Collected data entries
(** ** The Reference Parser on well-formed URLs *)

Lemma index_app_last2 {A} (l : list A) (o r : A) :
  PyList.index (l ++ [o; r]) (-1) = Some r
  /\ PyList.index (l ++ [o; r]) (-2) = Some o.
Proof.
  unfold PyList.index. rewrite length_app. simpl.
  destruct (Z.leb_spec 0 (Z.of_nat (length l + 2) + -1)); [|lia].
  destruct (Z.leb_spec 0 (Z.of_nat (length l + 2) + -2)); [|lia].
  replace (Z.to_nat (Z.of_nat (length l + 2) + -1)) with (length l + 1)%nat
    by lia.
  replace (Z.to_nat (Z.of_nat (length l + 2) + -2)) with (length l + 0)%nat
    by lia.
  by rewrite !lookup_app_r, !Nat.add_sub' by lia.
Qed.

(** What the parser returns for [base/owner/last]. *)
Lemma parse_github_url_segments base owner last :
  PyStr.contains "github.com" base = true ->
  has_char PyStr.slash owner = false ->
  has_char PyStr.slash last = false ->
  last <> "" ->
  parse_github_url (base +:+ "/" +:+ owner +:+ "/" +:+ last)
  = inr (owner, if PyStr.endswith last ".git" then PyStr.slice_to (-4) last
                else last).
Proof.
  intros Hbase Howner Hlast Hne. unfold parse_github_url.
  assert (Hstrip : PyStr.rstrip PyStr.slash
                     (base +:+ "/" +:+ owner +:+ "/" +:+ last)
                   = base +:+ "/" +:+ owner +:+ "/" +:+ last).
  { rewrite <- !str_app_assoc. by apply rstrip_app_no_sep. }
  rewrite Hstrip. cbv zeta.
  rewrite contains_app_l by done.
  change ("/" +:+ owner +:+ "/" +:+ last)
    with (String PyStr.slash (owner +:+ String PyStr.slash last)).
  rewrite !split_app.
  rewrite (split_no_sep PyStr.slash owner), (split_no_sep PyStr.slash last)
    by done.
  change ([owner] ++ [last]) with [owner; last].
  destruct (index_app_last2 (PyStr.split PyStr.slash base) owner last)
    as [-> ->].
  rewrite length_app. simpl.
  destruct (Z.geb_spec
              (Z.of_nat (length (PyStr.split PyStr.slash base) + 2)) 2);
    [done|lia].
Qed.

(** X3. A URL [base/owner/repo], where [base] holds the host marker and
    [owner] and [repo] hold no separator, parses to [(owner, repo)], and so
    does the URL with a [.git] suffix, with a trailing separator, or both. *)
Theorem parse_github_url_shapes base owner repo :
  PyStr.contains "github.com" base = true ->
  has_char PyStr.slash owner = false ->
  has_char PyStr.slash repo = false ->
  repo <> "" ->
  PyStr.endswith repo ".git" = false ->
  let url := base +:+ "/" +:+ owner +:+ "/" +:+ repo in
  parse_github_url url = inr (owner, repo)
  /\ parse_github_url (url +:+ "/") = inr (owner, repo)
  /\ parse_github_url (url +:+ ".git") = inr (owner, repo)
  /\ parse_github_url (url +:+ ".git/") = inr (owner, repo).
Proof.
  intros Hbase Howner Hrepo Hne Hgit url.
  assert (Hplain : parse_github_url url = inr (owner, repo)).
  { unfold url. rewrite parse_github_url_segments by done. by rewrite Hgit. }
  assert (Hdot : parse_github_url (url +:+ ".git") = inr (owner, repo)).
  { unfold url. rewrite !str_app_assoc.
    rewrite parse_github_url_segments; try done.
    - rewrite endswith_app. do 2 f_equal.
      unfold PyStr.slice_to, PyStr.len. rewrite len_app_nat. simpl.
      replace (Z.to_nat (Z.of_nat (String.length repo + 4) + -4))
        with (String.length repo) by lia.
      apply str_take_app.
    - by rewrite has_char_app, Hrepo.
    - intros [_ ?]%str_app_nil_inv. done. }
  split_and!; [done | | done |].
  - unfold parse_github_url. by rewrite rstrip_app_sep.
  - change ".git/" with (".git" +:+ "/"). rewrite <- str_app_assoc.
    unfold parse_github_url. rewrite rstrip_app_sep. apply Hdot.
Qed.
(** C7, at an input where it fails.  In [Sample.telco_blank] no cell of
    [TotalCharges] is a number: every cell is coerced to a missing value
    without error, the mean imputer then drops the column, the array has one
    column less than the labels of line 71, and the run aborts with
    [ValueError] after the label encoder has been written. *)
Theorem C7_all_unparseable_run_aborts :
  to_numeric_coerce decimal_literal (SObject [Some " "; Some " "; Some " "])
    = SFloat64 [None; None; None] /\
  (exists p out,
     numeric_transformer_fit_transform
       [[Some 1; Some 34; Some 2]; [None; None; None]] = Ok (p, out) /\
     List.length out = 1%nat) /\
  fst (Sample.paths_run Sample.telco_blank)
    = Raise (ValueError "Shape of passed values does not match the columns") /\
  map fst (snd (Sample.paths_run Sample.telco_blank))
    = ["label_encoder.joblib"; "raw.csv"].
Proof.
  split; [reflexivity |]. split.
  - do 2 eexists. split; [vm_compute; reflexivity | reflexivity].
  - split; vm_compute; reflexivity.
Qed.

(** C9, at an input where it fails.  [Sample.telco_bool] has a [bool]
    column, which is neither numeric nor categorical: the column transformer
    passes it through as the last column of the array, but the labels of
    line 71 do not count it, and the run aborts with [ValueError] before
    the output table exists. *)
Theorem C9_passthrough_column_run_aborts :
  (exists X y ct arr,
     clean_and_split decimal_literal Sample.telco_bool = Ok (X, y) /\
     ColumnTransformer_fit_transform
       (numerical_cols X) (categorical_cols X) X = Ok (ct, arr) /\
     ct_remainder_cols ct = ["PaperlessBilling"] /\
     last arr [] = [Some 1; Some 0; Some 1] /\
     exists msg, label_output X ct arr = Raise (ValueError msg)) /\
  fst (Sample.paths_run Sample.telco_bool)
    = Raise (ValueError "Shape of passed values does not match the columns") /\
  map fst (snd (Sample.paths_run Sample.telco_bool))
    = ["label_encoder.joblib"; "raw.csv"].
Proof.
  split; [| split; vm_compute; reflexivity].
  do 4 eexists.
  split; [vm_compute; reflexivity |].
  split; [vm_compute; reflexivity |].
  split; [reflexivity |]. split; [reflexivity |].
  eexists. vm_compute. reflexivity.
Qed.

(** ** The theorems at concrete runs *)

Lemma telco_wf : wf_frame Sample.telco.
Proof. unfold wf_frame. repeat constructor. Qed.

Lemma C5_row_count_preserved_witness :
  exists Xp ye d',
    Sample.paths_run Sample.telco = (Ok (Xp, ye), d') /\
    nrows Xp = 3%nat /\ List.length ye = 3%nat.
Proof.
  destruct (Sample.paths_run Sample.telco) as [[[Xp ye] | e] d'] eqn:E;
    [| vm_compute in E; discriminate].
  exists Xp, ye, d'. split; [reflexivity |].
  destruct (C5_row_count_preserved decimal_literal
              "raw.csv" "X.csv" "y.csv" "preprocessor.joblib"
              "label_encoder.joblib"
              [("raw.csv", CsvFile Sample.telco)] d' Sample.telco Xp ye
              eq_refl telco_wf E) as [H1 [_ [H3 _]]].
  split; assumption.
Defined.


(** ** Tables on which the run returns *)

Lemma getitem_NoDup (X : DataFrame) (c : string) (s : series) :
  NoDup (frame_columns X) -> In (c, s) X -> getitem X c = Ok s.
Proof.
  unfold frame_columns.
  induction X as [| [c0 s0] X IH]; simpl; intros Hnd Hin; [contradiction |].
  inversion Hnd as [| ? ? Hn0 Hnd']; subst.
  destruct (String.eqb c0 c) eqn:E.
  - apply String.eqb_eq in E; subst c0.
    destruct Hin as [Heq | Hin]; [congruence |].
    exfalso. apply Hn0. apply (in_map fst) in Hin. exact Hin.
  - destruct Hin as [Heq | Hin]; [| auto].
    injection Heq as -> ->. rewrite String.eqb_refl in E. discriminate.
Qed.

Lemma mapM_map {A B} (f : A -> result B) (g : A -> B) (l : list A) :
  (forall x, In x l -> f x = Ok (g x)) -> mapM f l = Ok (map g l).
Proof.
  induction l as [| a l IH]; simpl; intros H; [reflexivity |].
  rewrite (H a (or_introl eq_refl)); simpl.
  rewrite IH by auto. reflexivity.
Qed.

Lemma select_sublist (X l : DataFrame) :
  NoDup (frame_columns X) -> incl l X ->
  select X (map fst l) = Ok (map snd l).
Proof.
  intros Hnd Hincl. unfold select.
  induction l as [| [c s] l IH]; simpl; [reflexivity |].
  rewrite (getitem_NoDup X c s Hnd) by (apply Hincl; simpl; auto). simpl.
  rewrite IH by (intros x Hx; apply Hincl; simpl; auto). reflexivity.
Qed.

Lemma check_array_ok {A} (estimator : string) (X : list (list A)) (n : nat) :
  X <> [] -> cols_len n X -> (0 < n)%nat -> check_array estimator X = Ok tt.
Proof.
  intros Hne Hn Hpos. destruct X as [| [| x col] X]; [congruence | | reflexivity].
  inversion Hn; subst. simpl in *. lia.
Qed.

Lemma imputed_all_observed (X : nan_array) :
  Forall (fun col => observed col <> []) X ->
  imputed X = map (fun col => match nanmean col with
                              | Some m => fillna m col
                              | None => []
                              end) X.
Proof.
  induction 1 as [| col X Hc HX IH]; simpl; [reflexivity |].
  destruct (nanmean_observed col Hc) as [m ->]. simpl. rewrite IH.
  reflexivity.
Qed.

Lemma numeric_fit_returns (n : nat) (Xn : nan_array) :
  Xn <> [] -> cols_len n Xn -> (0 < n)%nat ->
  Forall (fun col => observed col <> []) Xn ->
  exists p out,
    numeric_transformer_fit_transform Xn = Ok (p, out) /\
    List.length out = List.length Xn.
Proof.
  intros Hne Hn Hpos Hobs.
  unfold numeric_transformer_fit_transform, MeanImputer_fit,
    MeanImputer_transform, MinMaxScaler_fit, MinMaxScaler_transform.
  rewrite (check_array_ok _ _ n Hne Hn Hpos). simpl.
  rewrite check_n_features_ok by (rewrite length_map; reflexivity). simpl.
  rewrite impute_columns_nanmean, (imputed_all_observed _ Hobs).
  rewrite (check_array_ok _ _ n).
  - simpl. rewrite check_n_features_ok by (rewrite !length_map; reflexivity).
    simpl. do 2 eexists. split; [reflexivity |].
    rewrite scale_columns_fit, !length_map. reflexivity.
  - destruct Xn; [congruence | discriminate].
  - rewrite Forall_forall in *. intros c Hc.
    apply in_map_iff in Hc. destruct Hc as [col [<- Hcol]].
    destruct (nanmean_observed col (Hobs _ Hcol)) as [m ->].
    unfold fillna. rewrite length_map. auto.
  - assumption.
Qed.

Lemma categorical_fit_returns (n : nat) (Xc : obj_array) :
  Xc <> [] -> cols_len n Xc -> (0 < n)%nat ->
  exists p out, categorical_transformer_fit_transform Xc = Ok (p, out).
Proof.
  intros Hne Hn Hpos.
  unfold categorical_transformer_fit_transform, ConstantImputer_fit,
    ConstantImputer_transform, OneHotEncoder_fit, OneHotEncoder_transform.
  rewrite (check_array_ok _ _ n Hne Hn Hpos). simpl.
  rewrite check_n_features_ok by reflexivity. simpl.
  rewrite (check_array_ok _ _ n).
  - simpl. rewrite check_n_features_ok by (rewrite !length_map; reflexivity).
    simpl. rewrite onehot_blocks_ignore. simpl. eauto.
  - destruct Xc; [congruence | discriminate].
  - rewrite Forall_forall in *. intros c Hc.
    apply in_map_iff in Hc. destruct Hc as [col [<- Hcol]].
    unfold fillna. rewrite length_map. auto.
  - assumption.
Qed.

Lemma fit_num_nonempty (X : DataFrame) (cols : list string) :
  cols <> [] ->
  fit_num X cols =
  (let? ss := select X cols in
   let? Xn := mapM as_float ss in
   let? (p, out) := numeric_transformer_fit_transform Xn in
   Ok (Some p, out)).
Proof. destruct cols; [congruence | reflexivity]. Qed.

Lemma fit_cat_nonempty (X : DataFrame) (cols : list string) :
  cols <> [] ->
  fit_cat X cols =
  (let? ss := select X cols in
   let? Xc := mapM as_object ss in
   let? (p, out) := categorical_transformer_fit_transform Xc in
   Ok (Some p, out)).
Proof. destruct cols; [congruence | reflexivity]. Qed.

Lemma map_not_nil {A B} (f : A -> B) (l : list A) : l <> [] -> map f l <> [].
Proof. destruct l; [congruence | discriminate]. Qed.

**Problem details:** What are the lines above, starting at the one with "last arr []" and ending at the one with "Lemma telco_wf : wf_frame Sample.telco."? Give them again exactly, and only them.

**Expected answer:**
     last arr [] = [Some 1; Some 0; Some 1] /\
     exists msg, label_output X ct arr = Raise (ValueError msg)) /\
  fst (Sample.paths_run Sample.telco_bool)
    = Raise (ValueError "Shape of passed values does not match the columns") /\
  map fst (snd (Sample.paths_run Sample.telco_bool))
    = ["label_encoder.joblib"; "raw.csv"].
Proof.
  split; [| split; vm_compute; reflexivity].
  do 4 eexists.
  split; [vm_compute; reflexivity |].
  split; [vm_compute; reflexivity |].
  split; [reflexivity |]. split; [reflexivity |].
  eexists. vm_compute. reflexivity.
Qed.

(** ** The theorems at concrete runs *)

Lemma telco_wf : wf_frame Sample.telco.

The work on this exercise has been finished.